Handel en Steden

Met Gendt en Huissen heeft Lingewaard twee stadjes binnen haar grenzen. In 1233 gaf graaf Otto II van Gelre stadsrechten aan het Waaldorp. Otto II verleende Gendt privileges op juridisch, economisch, politiek-bestuurlijk en militair gebied.
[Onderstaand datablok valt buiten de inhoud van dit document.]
(** X9: whatever store accesses fail, as long as no other request
    interferes, [updateRaised] writes at most the [raised] amount and the
    update timestamp of the wish with the given id.  It returns a wish only
    after that write; NotFound means that nothing was written; the store's
    failure can come before the write or after it. *)
Theorem updateRaised_under_failures (w : World) id amount :
  calm w →
  ∃ r w',
    updateRaised toJSON WishErrors id amount w = (r, w')
    ∧ (table w' = table w
       ∨ ∃ W now, table w !! id = Some W
                ∧ table w' = <[id := mkRow (createdAt W) now (data W) amount
                                          (copied W) (owner W) (offers W)]>
                               (table w))
    ∧ (∀ j, r = Resolved j →
         ∃ W', table w' !! id = Some W' ∧ raised W' = amount
             ∧ j = toJSON (load rel_none id W'))
    ∧ (∀ e, r = Rejected e →
         e = QueryFailedError
         ∨ (e = notFound WishErrors ∧ table w !! id = None
            ∧ table w' = table w)).
Proof.
  intros Hc. destruct w as [t s c q sch].
  unfold updateRaised, Repository.findOneBy, Repository.findOne,
    Repository.update, wishRepository, bind, resolve, throw, write, with_table.
  destruct (access_calm t s c q sch Hc) as [Hc1 [-> | ->]]; simpl;
    [|by settle].
  destruct (t !! id) as [W|] eqn:HW; simpl.
  - rewrite applyPartial_raised.
    match goal with
    | |- context [access (mkWorld ?t' _ _ _ _)] =>
        destruct (access_calm t' s (c + 1) q (tail sch) Hc1)
          as [Hc2 [-> | ->]]
    end; simpl.
    + rewrite lookup_insert_eq. simpl. do 2 eexists. split; [done|].
      split; [right; by eauto|]. split; [|done].
      intros j [= <-]. eexists. simpl. by rewrite lookup_insert_eq.
    + do 2 eexists. split; [done|]. split; [right; by eauto|].
      split; [done|]. intros e [= <-]. by left.
  - destruct (access_calm t s (c + 1) q (tail sch) Hc1) as [Hc2 [-> | ->]];
      simpl.
    + rewrite HW. simpl. do 2 eexists. split; [done|]. split; [by left|].
      split; [done|]. intros e [= <-]. by right.
    + do 2 eexists. split; [done|]. split; [by left|].
      split; [done|]. intros e [= <-]. by left.
Qed.

End StoreFailures.

Section Composition.
Context {J : Type}.
Variable toJSON : Wish.t → J.
Variable WishErrors : WishErrorsT.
Wetsovertreders hoefden voor hun proces niet naar het grafelijk hof in Arnhem, maar moesten verschijnen voor een uit twaalf burgers bestaande schepenbank, die onder voorzitterschap van een richter vonnis wees. Een kleine eeuw na Gendt, in 1314, verleende graaf Dirk IX van Kleef stadsrechten aan Huissen. Net als in Gendt had de stad een eigen bestuur dat bestond uit zeven schepenen en vier raden. Ook hier was de door de graaf benoemde richter voorzitter van de schepenbank. Anders dan in Gendt had Huissen een omwalling, waarschijnlijk eerst van aarde, die later vervangen werd door een stenen muur met drie stadspoorten. Zowel bij Otto II als Dirk IX speelde een economisch motief een rol om de twee plaatsen stadsrecht te geven. Met deze bijzondere rechten had Gendt meer kans een economisch en administratief centrum te blijven zoals het geweest was voor de abdij van Lorsch. En Huissen kon mogelijk uitgroeien tot een concurrent van het naburige Gelderse, en dus mogelijk vijandige, Arnhem. Beide steden kregen week- en jaarmarkten en tolvrijheden.

Stadspoorten

De oude stadsmuur van Huissen had drie poorten. De Rijnpoort lag aan de Markt en opende de weg naar de rivier. Aan de weg naar Arnhem lag de Arnhemse poort. Via de Vierakkerse of Buitenpoort verlieten de Huissenaren hun stad richting Nijmegen. Prachtige informatieborden houden de historie van Huissen levend.